***** Entries supplied *****

(** C16: large sends finish in the order in which they were called.  In every
    sequence of large sends with requests of their own, reports of the adapter
    and messages that end a transfer, of which none comes before the send it
    answers: the process does not get stuck, and at its end the flags that are
    raised are those of the first sends, one for each such message. *)
Theorem large_sends_finish_in_order `{Malloc} `{Verbs} D t aq pq held s recvs rqs es :
  malloc_total → reg_total → post_total →
  sending D t aq pq held (s, [], recvs) (SendState [] [] rqs) → Forall (send_event_ok s) es → Forall large_only es →
  NoDup (sent_requests es) → Forall (λ req, is_Some (rqs !! req)) (sent_requests es) → sensible 0 0 es →
  ends (send_run D (s, [], recvs) es) (λ y,
    queue_rep Unlocked (send_req_q y.1.1) (flag_addr <$> drop (fins es) (sent_requests es)) ∧
    ∀ k req, sent_requests es !! k = Some req → ∃ r, ps_requests y.1.1 !! req = Some r ∧
      rq_flag r = if (k <? fins es)%nat then 1 else 0).
Proof.
  intros Hm Hreg Hpost Hs Hok Hlg Hnd Hlive Hse.
  pose proof (large_sends_run [] (SendState [] [] rqs) es) as Hrun.
  apply ends_Done in Hrun as (st' & Hrun & dn & [_ _ Hdn Hop] & Happ & Hlen); [|by split; constructor|done..].
  cbn [app ss_unfinished length Nat.add] in Happ, Hlen.
  eapply ends_mono; [eapply (send_run_law Hm Hreg Hpost D t aq pq held); [exact Hs|exact Hok|exact Hrun]|].
  cbv beta. intros y [Hy _]. rewrite <- Happ, <- Hlen. split.
  - rewrite drop_app_length. apply Hy.
  - intros k req Hk. rewrite (sg_requests _ _ _ _ _ _ _ Hy). apply lookup_app_Some in Hk as [Hk|[Hle Hk]].
    + rewrite (proj2 (Nat.ltb_lt _ _)) by (by eapply lookup_lt_Some). by apply (Forall_lookup_1 _ _ _ _ Hdn Hk).
    + rewrite (proj2 (Nat.ltb_ge _ _)) by done. by apply (Forall_lookup_1 _ _ _ _ Hop Hk).
Qed.

(** C35: a small send beside a large one takes its end.  A message that ends a
    transfer does not say which: when it arrives while the program's small send
    is not reported, the small send is finished by it, before its completion;
    the report then finds nothing to finish, and without a further message the
    request of the large send is never raised: [fdmi_verbs_wait] on it does not
    return, whatever the adapter reports. *)
Theorem small_send_takes_end `{Malloc} `{Verbs} D t aq pq held s recvs rqs p1 p2 r1 r2 m :
  malloc_total → reg_total → post_total →
  sending D t aq pq held (s, [], recvs) (SendState [] [] rqs) → isend_ok s p1 → isend_ok s p2 → msg_type m = FDMI_COMM_FIN →
  is_eager p1 = true → is_eager p2 = false → is_request p1 ≠ is_request p2 →
  rqs !! is_request p1 = Some r1 → rqs !! is_request p2 = Some r2 →
  ends (send_run D (s, [], recvs) [SIsend p1; SIsend p2; SFin m]) (λ y,
    (∃ r, ps_requests y.1.1 !! is_request p1 = Some r ∧ rq_flag r = 1) ∧ length y.1.2 = 2%nat ∧
    (∀ i, (i < 2)%nat → ends (send_run D y [SSent i; SSent 0%nat]) (λ z, z.1.2 = [] ∧
      queue_rep Unlocked (send_req_q z.1.1) [flag_addr (is_request p2)])) ∧
    ∀ obs fuel, (∀ n, ∃ ks z, send_run D y (SSent <$> ks) = Done z ∧ obs n = z.1.1) →
      fdmi_verbs_wait fuel obs (is_request p2) false = Diverge).
Proof.
  intros Hm Hreg Hpost Hs Hp1 Hp2 Hty He1 He2 Hne H1 H2.
  set (st := SendState [is_request p2] [(true, is_request p1); (false, is_request p2)]
    (<[is_request p1 := r1 <| rq_flag := 1 |>]> (<[is_request p2 := r2 <| rq_flag := 0 |>]> rqs))).
  assert (Hrun : m_send_run (SendState [] [] rqs) [SIsend p1; SIsend p2; SFin m] = Done st).
  { cbn [m_send_run m_send_step]. rewrite (with_flag_ok 0 _ _ r1) by done. cbn [obind m_send_step].
    rewrite (with_flag_ok 0 _ _ r2) by (by rewrite lookup_insert_ne). cbn [obind app m_send_step].
    rewrite (with_flag_ok 1 _ _ (r1 <| rq_flag := 0 |>)) by (by rewrite lookup_insert_ne, lookup_insert_eq by done).
    cbn [obind]. rewrite He1, He2. unfold st. do 2 f_equal.
    apply map_eq. intros x. rewrite !lookup_insert. by repeat case_decide. }
  assert (Hst : starved (is_request p1) (is_request p2) st).
  { split; [done|constructor; [by left|constructor; [by right|constructor]]|cbn; rewrite lookup_insert_eq; by eexists|].
    exists (r2 <| rq_flag := 0 |>). cbn. by rewrite lookup_insert_ne, lookup_insert_eq by done. }
  eapply ends_mono; [eapply (send_run_law Hm Hreg Hpost D t aq pq held); [exact Hs|rewrite !Forall_cons, Forall_nil; by split_and!|exact Hrun]|].
  cbv beta. intros y [Hy _]. split_and!.
  - rewrite (sg_requests _ _ _ _ _ _ _ Hy). cbn. rewrite lookup_insert_eq. by eexists.
  - apply (Forall2_length _ _ _ (sg_inflight _ _ _ _ _ _ _ Hy)).
  - intros i Hi. pose proof (starved_report _ _ st i Hst Hne Hi) as (sta & Ea & Hsta & Hla)%ends_Done.
    assert (Hlen : length (ss_inflight sta) = 1%nat) by (rewrite Hla; destruct i as [|[|i]]; cbn in *; lia).
    pose proof (starved_report _ _ sta 0 Hsta Hne ltac:(lia)) as (stb & Eb & Hstb & Hlb)%ends_Done.
    eapply ends_mono; [eapply (send_run_law Hm Hreg Hpost D t aq pq held y st [SSent i; SSent 0%nat] stb);
      [exact Hy|rewrite !Forall_cons, Forall_nil; by split_and!|cbn [m_send_run]; rewrite Ea; cbn [obind]; by rewrite Eb]|].
    cbv beta. intros z [Hz _]. pose proof (Forall2_length _ _ _ (sg_inflight _ _ _ _ _ _ _ Hz)) as Hlz.
    rewrite Hlb, length_delete, Hlen in Hlz by (apply lookup_lt_is_Some_2; lia). split; [by destruct (z.1.2)|].
    pose proof (sg_queue _ _ _ _ _ _ _ Hz) as Hq. by rewrite (sv_unfinished _ _ _ Hstb) in Hq.
  - intros obs fuel Hobs. unfold fdmi_verbs_wait. rewrite wait_loop_never; [done|]. intros n _.
    destruct (Hobs n) as (ks & z & Hz & ->).
    destruct (starved_reports D t aq pq held _ _ ks Hm Hreg Hpost Hne y st z Hy Hst Hz) as (stz & Hsz & [_ _ _ (r & Hr & Hv)]).
    exists r. rewrite (sg_requests _ _ _ _ _ _ _ Hsz). by split.
Qed.

Lemma read_bytes_count m a n bs : read_bytes m a n = Done bs → length bs = n.
Proof.
  revert a bs. induction n as [|n IH]; intros a bs; cbn; [by intros [= <-]|].
  intros (b & _ & (bs' & Hbs & [= <-])%obind_Done_inv)%obind_Done_inv. cbn. by rewrite (IH _ _ Hbs).
Qed.

(** The size of a message as the library computes it. *)
Lemma total_send_size_u32 d n :
  wf_dtype d → dt_count d = 1 → 0 < n → dt_blength d * n ≤ INT_MAX →
  total_send_size d n = Done (payload_size d n mod 2 ^ 32).
Proof.
  intros [? ? ? ?] Hc Hn Hb. unfold total_send_size, payload_size. rewrite Hc, Z.mul_1_r.
  assert (0 ≤ dt_blength d * n) by nia. assert (dt_blength d * n * dt_size d < 2 ^ 62) by (unfold INT_MAX in *; nia).
  rewrite c_int_bounds by lia. cbn [obind]. rewrite c_int_bounds by lia. cbn [obind].
  unfold INT_MAX in *. rewrite (u64_id (_ * n)) by lia. rewrite u64_id by nia. done.
Qed.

*****

Problem description: Some lines of the data above may hold the word "true"; state how many do, and give only that number.

Output below: 2